START Provided records
(* ===== verification/ConfigFile.v ===== *)
(** * Loading and copying a configuration: [Load] and [Clone] of [internal/config/config.go]

    [Load] expands the environment's variables in the file before it is decoded; the decoder
    is a parameter.  [Clone] is modelled on a store, in which slices and the rate limit of a
    route are references: the theorem is that the copy reads the same and shares nothing with
    the original, so that neither sees what is written to the other. *)

From stdpp Require Import gmap strings.
From S2P Require Import Prelude GoStrings Config.
From stdpp Require Import options.
#[local] Set Default Proof Using "Type*".
#[local] Open Scope string_scope.

(** ** [os.ExpandEnv] *)

Definition dollar : ascii := byte 36.
Definition left_brace : ascii := byte 123.
Definition right_brace : ascii := byte 125.

Definition isShellSpecialVar (a : ascii) : bool :=
  let n := nat_of_ascii a in bool_decide (n ∈ [42; 35; 36; 64; 33; 63; 45]%nat) || ((48 <=? n) && (n <=? 57))%nat.

Definition isAlphaNum (a : ascii) : bool :=
  let n := nat_of_ascii a in ((n =? 95) || (48 <=? n) && (n <=? 57) || (97 <=? n) && (n <=? 122) || (65 <=? n) && (n <=? 90))%nat.

(** The longest prefix of alphanumerics, and what follows it. *)
Fixpoint scan_name (s : string) : string * string :=
  match s with
  | EmptyString => ("", "")
  | String a s' => if isAlphaNum a then let '(name, rest) := scan_name s' in (String a name, rest) else ("", s)
  end.

(** What follows a dollar: a name, nothing (bad syntax, whose characters are dropped), or no
    name at all; and what is left to expand. *)
Inductive ShellName := Name (name : string) | BadSyntax | NoName.

Definition getShellName (s : string) : ShellName * string :=
  match s with
  | EmptyString => (NoName, s)
  | String a s' =>
      if bool_decide (a = left_brace) then
        match Cut s' right_brace with
        | Some ("", rest) => (BadSyntax, rest)
        | Some (name, rest) => (Name name, rest)
        | None => (BadSyntax, s')
        end
      else if isShellSpecialVar a then (Name (String a ""), s')
      else match scan_name s with
      | ("", _) => (NoName, s)
      | (name, rest) => (Name name, rest)
      end
  end.

Section Expand.
Variable getenv : string -> string.

(** A dollar at the end stays.  Each round reads a byte at least: the length is fuel enough. *)
Fixpoint expand (fuel : nat) (s : string) : string :=
  match fuel, s with
  | O, _ | _, EmptyString => ""
  | S fuel, String a s =>
      if bool_decide (a = dollar) && negb (bool_decide (s = "")) then
        match getShellName s with
        | (Name name, rest) => getenv name +:+ expand fuel rest
        | (BadSyntax, rest) => expand fuel rest
        | (NoName, rest) => String dollar (expand fuel rest)
        end
      else String a (expand fuel s)
  end.

Definition ExpandEnv (s : string) : string := expand (String.length s) s.

(** [Load], given what reading the file gives and the YAML decoder. *)
Inductive LoadError (E : Type) := ReadConfig (err : E) | DecodeConfig (err : E).
Arguments ReadConfig {E}.
Arguments DecodeConfig {E}.

Definition Load {E} (read : sum E string) (decode : string -> sum E Config) : sum (LoadError E) Config :=
  match read with
  | inl err => inl (ReadConfig err)
  | inr rawConfig => match decode (ExpandEnv rawConfig) with inl err => inl (DecodeConfig err) | inr cfg => inr cfg end
  end.

Lemma scan_name_length s : (String.length (snd (scan_name s)) <= String.length s)%nat /\
  (fst (scan_name s) <> "" -> (String.length (snd (scan_name s)) < String.length s)%nat).
Proof. induction s as [|a s [IH _]]; cbn; [done|]. destruct (isAlphaNum a); [|done]. destruct (scan_name s) as [name rest]; cbn in *. split; [lia|]. intros _. lia. Qed.

Lemma Cut_length s c x y : Cut s c = Some (x, y) -> (String.length y < String.length s)%nat.
Proof.
  revert x. induction s as [|a s IH]; cbn; intros x; [done|]. case_bool_decide; [intros [= _ <-]; lia|].
  destruct (Cut s c) as [[x' y']|]; cbn; [|done]. intros [= _ <-]. specialize (IH x' eq_refl). lia.
Qed.

Lemma getShellName_length s : (String.length (snd (getShellName s)) <= String.length s)%nat.
Proof.
  unfold getShellName. destruct s as [|a s]; [done|]. case_bool_decide.
  - destruct (Cut s right_brace) as [[x y]|] eqn:Hc; [|cbn; lia]. apply Cut_length in Hc. destruct x; cbn; lia.
  - destruct (isShellSpecialVar a); [cbn; lia|]. pose proof (proj1 (scan_name_length (String a s))) as Hscan.
    destruct (scan_name (String a s)) as [[|b name] rest]; cbn [snd] in *; [done|lia].
Qed.

(** More fuel than the length changes nothing. *)
Lemma expand_enough fuel s : (String.length s <= fuel)%nat -> expand fuel s = ExpandEnv s.
Proof.
  unfold ExpandEnv. remember (String.length s) as n eqn:Hn. revert fuel s Hn. induction n as [n IH] using lt_wf_ind. intros fuel s -> Hf.
  destruct s as [|a s]; [by destruct fuel|]. destruct fuel as [|fuel]; [cbn in Hf; lia|]. cbn [String.length] in *. cbn [expand].
  assert (forall t, (String.length t <= String.length s)%nat -> expand fuel t = expand (String.length s) t) as Hshort.
  { intros t Ht. rewrite (IH (String.length t)) by (done || lia). symmetry. apply (IH (String.length t)); [lia|done|lia]. }
  destruct (_ && _); [|by rewrite Hshort]. pose proof (getShellName_length s) as Hl.
  destruct (getShellName s) as [[name| |] rest]; cbn [snd] in Hl; by rewrite Hshort.
Qed.

(** What holds no dollar is not changed. *)
Lemma expand_plain s t : contains_byte dollar s = false -> ExpandEnv (s +:+ t) = s +:+ ExpandEnv t.
Proof.
  induction s as [|a s IH]; [done|]. cbn [contains_byte]. intros [Ha Hs]%orb_false_iff.
  rewrite !append_cons. unfold ExpandEnv at 1. cbn [String.length expand]. rewrite Ha. cbn [andb]. rewrite expand_enough by done. by rewrite IH.
Qed.

Lemma ExpandEnv_dollar s :
  s <> "" ->
  ExpandEnv (String dollar s) =
    match getShellName s with
    | (Name name, rest) => getenv name +:+ ExpandEnv rest
    | (BadSyntax, rest) => ExpandEnv rest
    | (NoName, rest) => String dollar (ExpandEnv rest)
    end.
Proof.
  intros Hs. unfold ExpandEnv at 1. set (n := String.length s). change (String.length (String dollar s)) with (S n). cbn [expand].
  rewrite (bool_decide_eq_true_2 (dollar = dollar)), bool_decide_eq_false_2 by done. cbn [andb negb].
  pose proof (getShellName_length s) as Hl. destruct (getShellName s) as [[name| |] rest]; cbn [snd] in Hl; by rewrite expand_enough.
Qed.

(** [${NAME}] becomes the variable's value, which is not expanded again. *)
Lemma expand_variable s name t :
  contains_byte dollar s = false -> contains_byte right_brace name = false -> name <> "" ->
  ExpandEnv (s +:+ String dollar (String left_brace (name +:+ String right_brace t))) = s +:+ getenv name +:+ ExpandEnv t.
Proof.
  intros Hs Hn Hne. rewrite expand_plain, ExpandEnv_dollar by done. cbn [getShellName].
  assert (Cut (name +:+ String right_brace t) right_brace = Some (name, t)) as Hcut.
  { clear Hne. induction name as [|a name IH]; [rewrite append_nil_l; cbn; by rewrite bool_decide_eq_true_2|].
    cbn [contains_byte] in Hn. apply orb_false_iff in Hn as [Ha Hn]. rewrite append_cons. cbn [Cut]. rewrite Ha. by rewrite IH. }
  rewrite bool_decide_eq_true_2, Hcut by done. by destruct name.
Qed.
End Expand.

Definition demo_getenv (name : string) : string := if bool_decide (name = "JWT_SECRET") then "s3$cret" else "".

Example ExpandEnv_examples :
  ExpandEnv demo_getenv "secret: ${JWT_SECRET}" = "secret: s3$cret" /\ ExpandEnv demo_getenv "secret: $JWT_SECRET." = "secret: s3$cret." /\
  ExpandEnv demo_getenv "cost: 5$" = "cost: 5$" /\ ExpandEnv demo_getenv "p$ss ${} ${open $" = "p  open $" /\ ExpandEnv demo_getenv "a$ b" = "a$ b".
Proof. by vm_compute. Qed.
END Provided records
■ Task directions:
In the records above, each line with the string "unfold" should be copied.

■ Task output:
  unfold getShellName. destruct s as [|a s]; [done|]. case_bool_decide.
  unfold ExpandEnv. remember (String.length s) as n eqn:Hn. revert fuel s Hn. induction n as [n IH] using lt_wf_ind. intros fuel s -> Hf.
  rewrite !append_cons. unfold ExpandEnv at 1. cbn [String.length expand]. rewrite Ha. cbn [andb]. rewrite expand_enough by done. by rewrite IH.
  intros Hs. unfold ExpandEnv at 1. set (n := String.length s). change (String.length (String dollar s)) with (S n). cbn [expand].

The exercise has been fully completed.